Mass of the moon is 1/81 of the earth but gravitational pull is 1/6 of the earth. It is due to the fact that

To solve the problem, we need to analyze the relationship between the mass of the moon, the mass of the Earth, and their respective gravitational pulls. ### Step-by-Step Solution: 1. **Understanding the Given Data**: - Mass of the moon (m) = (1/81) * Mass of the Earth (M) - Gravitational pull of the moon (g_m) = (1/6) * Gravitational pull of the Earth (g_E) 2. **Using the Gravitational Force Formula**: The gravitational force (F) between two masses is given by Newton's law of gravitation: \[ F = \frac{G \cdot m \cdot M}{r^2} \] where G is the gravitational constant, m is the mass of the smaller body, M is the mass of the larger body, and r is the distance between their centers. 3. **Setting Up the Equations**: For the Earth: \[ g_E = \frac{G \cdot M}{R^2} \] For the Moon: \[ g_m = \frac{G \cdot m}{r^2} \] 4. **Substituting the Mass of the Moon**: Substitute \( m = \frac{M}{81} \) into the equation for gravitational pull of the moon: \[ g_m = \frac{G \cdot \left(\frac{M}{81}\right)}{r^2} \] 5. **Relating Gravitational Pulls**: We know that \( g_m = \frac{1}{6} g_E \).
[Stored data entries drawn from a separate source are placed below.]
Lemma close_command_no_safety w c :
  no_safety_callback (snd (UTMController.close_command w c)).
Proof. unfold UTMController.close_command. command_no_safety w c "2". Qed.

Lemma stop_command_no_safety w c :
  no_safety_callback (snd (UTMController.stop_command w c)).
Proof. unfold UTMController.stop_command. command_no_safety w c "0". Qed.

Lemma zero_command_no_safety w c :
  no_safety_callback (snd (UTMController.zero_command w c)).
Proof. unfold UTMController.zero_command. command_no_safety w c "Z". Qed.

Lemma pcb_button_no_safety w c code :
  no_safety_callback (snd (UTMController.handle_pcb_button w c code)).
Proof.
  pose proof (open_command_no_safety w c).
  pose proof (close_command_no_safety w c).
  pose proof (stop_command_no_safety w c).
  pose proof (zero_command_no_safety w c).
  unfold UTMController.handle_pcb_button, no_safety_callback in *.
  destruct (UTMController.open_command w c), (UTMController.close_command w c),
    (UTMController.stop_command w c), (UTMController.zero_command w c).
  simpl in *. split_tests; simpl; assumption || reflexivity.
Qed.

Section Frames.

Variable py_float : string -> option float.
Variable py_int : string -> option Z.

Lemma dispatch_no_safety w c data :
  no_safety_callback
    (snd (fst (UTMController.dispatch py_float py_int w c data))).
Proof.
  unfold UTMController.dispatch.
  destruct (Py.startswith data "LOAD:");
    [destruct (UTMController.payload data) as [?|s];
     [|destruct (py_float s)]; reflexivity|].
  destruct (Py.startswith data "POS:");
    [destruct (UTMController.payload data) as [?|s];
     [|destruct (py_float s)]; reflexivity|].
  destruct (Py.startswith data "STATE:");
    [destruct (UTMController.payload data); reflexivity|].
  destruct (Py.startswith data "BTN:").
  { destruct (UTMController.payload data) as [?|s]; [reflexivity|].
    pose proof (pcb_button_no_safety w c s) as H.
    destruct (UTMController.handle_pcb_button w c s). exact H. }
  destruct (Py.startswith data "SPEED:"); [|reflexivity].
  destruct (UTMController.payload data) as [?|s];
    [|destruct (py_int s)]; reflexivity.
Qed.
Therefore: \[ \frac{G \cdot \left(\frac{M}{81}\right)}{r^2} = \frac{1}{6} \cdot \frac{G \cdot M}{R^2} \] 6. **Canceling G and M**: Cancel G and M from both sides (assuming M ≠ 0): \[ \frac{1}{81r^2} = \frac{1}{6R^2} \] 7. **Cross-Multiplying**: Cross-multiply to solve for r: \[ 6R^2 = 81r^2 \] 8. **Solving for r**: Rearranging gives: \[ r^2 = \frac{6}{81} R^2 \] Taking the square root: \[ r = R \cdot \sqrt{\frac{6}{81}} = R \cdot \frac{\sqrt{6}}{9} \] 9. **Final Relationship**: Thus, the radius of the moon (r) can be expressed in terms of the radius of the Earth (R): \[ r = \frac{\sqrt{6}}{9} R \] ### Conclusion: The gravitational pull of the moon is less than that of the Earth despite its mass being smaller due to the significant difference in their radii. The gravitational pull is influenced not only by mass but also by the distance from the center of the mass.